Stored items from a collection

§ §

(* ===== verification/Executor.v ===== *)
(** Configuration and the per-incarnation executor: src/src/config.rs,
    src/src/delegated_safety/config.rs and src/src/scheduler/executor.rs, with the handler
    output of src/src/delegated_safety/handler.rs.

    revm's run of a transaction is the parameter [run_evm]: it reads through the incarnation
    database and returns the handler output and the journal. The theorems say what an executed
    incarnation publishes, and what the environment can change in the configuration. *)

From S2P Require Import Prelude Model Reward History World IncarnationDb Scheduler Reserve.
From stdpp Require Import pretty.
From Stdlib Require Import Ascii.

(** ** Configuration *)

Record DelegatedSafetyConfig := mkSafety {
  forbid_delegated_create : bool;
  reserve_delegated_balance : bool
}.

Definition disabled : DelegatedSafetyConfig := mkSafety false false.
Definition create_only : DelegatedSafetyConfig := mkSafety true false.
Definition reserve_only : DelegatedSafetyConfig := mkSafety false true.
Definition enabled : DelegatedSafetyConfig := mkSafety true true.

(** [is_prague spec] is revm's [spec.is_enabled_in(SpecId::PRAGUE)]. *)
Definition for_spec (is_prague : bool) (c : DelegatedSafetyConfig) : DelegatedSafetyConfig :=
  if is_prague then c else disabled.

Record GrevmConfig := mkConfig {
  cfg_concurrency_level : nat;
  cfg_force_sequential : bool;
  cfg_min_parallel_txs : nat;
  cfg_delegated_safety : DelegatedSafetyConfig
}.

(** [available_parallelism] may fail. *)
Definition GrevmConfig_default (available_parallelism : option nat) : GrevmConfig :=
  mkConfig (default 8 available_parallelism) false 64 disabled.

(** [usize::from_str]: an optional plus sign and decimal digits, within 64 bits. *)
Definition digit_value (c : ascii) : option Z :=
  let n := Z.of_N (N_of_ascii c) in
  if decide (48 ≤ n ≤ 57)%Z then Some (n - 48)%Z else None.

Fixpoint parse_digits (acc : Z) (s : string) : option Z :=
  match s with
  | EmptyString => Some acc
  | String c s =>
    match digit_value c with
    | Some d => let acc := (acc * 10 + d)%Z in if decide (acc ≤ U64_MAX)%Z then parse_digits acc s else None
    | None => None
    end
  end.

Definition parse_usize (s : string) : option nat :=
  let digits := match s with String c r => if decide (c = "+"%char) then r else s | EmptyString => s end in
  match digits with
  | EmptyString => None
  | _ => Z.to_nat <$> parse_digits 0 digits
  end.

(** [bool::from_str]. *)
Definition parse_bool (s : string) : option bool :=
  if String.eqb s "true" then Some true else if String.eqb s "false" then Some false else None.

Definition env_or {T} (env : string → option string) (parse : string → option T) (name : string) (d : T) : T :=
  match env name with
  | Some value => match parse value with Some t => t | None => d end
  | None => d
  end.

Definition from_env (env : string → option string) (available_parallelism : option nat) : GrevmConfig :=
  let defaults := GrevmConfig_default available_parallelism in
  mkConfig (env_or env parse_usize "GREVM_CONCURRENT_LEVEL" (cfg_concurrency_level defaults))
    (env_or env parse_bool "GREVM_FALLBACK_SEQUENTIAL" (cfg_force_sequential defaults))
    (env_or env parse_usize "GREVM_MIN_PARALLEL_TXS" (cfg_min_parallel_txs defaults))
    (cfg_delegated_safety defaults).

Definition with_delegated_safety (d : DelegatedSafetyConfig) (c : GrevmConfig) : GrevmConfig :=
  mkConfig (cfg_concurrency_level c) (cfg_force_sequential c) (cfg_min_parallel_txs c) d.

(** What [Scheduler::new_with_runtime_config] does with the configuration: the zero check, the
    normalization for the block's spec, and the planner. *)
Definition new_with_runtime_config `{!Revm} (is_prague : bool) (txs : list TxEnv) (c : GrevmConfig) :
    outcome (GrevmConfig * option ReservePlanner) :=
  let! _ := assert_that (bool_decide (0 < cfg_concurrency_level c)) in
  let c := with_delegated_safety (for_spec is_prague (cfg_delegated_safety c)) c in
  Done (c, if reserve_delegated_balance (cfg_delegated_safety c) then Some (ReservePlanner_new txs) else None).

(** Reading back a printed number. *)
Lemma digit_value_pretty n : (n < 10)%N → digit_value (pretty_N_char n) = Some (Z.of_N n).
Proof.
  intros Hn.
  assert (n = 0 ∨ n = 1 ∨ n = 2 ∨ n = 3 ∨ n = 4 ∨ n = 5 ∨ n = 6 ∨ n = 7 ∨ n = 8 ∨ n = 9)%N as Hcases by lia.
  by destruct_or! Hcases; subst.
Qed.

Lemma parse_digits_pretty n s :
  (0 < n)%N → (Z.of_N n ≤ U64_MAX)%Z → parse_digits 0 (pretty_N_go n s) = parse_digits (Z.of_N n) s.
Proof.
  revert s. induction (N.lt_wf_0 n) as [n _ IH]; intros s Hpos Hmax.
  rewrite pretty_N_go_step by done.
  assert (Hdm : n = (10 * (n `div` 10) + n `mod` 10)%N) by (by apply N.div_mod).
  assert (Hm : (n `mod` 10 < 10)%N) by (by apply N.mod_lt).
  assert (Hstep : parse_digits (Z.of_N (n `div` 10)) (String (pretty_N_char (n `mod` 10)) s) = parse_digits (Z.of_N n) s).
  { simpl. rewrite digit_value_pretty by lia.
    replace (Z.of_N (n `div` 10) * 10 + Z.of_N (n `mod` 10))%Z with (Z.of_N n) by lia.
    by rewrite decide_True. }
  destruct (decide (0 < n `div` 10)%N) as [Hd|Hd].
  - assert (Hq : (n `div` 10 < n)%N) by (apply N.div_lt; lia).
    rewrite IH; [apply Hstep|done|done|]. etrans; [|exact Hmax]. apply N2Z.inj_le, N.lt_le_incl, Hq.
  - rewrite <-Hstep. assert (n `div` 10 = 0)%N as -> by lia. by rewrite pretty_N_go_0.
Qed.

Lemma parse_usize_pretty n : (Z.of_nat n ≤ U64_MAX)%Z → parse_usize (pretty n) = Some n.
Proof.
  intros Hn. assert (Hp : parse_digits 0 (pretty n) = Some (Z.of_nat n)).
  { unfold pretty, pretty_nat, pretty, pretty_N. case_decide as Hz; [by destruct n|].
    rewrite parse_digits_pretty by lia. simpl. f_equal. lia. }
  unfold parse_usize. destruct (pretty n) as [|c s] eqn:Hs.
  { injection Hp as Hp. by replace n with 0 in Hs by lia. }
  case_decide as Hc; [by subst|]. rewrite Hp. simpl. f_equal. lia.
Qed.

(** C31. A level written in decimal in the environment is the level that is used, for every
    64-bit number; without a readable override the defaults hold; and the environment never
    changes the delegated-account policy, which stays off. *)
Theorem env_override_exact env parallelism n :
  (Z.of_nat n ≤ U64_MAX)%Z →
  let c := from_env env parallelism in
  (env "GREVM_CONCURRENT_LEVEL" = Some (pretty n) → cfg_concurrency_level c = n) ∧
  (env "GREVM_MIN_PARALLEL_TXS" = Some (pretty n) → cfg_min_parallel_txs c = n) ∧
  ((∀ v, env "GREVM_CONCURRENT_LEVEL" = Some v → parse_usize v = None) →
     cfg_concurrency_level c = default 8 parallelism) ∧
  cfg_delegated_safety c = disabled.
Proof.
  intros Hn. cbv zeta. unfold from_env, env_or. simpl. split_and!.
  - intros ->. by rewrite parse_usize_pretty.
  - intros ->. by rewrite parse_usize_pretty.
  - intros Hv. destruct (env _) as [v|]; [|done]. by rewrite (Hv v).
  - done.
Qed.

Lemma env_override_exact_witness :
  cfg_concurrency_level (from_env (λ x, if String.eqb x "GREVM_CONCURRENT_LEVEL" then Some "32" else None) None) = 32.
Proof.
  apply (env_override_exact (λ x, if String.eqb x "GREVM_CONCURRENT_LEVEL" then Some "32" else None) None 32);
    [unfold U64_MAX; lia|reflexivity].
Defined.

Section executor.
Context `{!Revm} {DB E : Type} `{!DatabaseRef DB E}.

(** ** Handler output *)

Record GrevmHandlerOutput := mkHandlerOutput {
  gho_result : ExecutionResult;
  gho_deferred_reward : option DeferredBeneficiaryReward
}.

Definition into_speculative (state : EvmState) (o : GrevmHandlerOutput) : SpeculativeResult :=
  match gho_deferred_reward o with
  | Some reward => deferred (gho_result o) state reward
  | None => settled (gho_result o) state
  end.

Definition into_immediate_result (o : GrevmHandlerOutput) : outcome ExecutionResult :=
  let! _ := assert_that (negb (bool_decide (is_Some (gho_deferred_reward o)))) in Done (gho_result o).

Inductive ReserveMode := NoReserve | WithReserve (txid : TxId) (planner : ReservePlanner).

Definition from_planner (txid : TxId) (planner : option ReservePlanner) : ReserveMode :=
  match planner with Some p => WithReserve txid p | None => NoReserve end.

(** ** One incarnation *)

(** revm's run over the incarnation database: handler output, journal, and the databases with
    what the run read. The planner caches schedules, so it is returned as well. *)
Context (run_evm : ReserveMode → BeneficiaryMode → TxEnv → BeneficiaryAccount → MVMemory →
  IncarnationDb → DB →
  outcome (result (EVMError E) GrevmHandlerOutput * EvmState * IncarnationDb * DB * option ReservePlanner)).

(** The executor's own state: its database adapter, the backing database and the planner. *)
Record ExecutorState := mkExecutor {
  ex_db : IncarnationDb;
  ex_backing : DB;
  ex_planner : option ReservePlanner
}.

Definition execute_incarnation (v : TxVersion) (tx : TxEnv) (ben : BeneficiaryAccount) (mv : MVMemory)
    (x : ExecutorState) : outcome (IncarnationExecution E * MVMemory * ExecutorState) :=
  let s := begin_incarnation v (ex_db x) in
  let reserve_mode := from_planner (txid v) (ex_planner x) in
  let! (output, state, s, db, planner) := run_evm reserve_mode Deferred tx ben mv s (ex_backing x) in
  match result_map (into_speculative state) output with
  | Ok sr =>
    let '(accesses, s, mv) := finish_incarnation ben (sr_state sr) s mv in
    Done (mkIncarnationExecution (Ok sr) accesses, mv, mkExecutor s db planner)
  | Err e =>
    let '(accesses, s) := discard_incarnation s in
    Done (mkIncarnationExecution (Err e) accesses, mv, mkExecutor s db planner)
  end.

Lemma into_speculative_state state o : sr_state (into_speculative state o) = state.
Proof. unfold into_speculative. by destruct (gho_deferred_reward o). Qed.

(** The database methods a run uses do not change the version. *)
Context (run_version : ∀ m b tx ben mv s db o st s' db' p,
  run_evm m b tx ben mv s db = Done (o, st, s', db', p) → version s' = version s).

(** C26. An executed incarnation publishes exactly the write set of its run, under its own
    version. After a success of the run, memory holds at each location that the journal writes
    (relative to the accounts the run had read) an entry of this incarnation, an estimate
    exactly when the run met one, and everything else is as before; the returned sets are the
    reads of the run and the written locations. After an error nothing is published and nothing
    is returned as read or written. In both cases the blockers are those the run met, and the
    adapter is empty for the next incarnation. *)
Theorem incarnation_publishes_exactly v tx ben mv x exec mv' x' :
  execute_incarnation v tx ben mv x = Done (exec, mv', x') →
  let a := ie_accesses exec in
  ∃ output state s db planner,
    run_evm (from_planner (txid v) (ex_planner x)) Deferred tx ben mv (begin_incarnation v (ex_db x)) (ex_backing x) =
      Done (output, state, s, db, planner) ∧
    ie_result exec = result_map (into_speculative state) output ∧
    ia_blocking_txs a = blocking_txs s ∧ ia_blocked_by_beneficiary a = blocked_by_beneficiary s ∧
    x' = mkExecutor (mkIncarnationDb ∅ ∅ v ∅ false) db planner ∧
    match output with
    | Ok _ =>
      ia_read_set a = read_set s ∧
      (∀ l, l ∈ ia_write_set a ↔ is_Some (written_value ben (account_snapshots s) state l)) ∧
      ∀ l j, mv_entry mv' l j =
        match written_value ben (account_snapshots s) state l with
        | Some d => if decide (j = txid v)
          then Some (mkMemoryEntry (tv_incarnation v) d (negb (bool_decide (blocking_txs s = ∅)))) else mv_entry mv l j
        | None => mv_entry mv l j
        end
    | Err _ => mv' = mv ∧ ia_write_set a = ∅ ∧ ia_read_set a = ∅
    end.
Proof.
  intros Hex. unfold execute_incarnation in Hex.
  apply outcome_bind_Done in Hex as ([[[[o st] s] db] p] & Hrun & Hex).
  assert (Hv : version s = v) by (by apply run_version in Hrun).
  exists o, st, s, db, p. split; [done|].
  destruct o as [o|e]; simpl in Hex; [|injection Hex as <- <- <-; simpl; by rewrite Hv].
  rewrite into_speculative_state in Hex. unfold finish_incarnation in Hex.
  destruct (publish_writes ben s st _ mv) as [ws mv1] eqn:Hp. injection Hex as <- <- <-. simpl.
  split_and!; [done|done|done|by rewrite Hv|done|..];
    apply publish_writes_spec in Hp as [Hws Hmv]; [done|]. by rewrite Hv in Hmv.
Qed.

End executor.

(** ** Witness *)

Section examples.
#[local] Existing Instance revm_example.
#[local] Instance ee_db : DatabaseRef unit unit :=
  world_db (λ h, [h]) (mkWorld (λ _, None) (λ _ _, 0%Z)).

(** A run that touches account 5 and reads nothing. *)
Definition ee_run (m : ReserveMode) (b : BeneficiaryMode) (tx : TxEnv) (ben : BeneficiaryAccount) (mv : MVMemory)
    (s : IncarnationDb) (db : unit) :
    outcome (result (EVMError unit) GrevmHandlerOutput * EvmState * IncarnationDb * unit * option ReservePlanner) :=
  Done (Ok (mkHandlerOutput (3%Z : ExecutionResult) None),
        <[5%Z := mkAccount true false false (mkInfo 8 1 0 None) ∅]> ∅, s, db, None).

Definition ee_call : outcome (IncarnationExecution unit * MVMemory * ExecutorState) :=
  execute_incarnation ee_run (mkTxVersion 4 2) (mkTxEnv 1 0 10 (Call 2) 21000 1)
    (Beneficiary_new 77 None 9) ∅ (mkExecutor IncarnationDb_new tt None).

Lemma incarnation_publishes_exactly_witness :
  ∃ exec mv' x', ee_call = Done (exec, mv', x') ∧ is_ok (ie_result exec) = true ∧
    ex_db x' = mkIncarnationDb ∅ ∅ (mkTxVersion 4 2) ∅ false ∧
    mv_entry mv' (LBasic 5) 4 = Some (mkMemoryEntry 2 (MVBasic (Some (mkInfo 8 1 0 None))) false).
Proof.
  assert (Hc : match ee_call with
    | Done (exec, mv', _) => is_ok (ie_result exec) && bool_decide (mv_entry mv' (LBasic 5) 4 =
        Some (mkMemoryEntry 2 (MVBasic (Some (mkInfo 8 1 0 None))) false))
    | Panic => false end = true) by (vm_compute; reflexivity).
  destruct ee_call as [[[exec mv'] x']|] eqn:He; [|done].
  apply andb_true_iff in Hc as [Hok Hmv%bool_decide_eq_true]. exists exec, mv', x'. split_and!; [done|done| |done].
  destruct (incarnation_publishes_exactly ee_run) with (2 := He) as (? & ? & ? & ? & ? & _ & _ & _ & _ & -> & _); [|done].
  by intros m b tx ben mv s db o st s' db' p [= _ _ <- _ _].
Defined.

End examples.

§ §

__What to work on__: Could you please retype the lines from the start of the data through the line with "output of src/src/delegated_safety/handler.rs.", both included, and nothing else?

__Exercise result__:
(* ===== verification/Executor.v ===== *)
(** Configuration and the per-incarnation executor: src/src/config.rs,
    src/src/delegated_safety/config.rs and src/src/scheduler/executor.rs, with the handler
    output of src/src/delegated_safety/handler.rs.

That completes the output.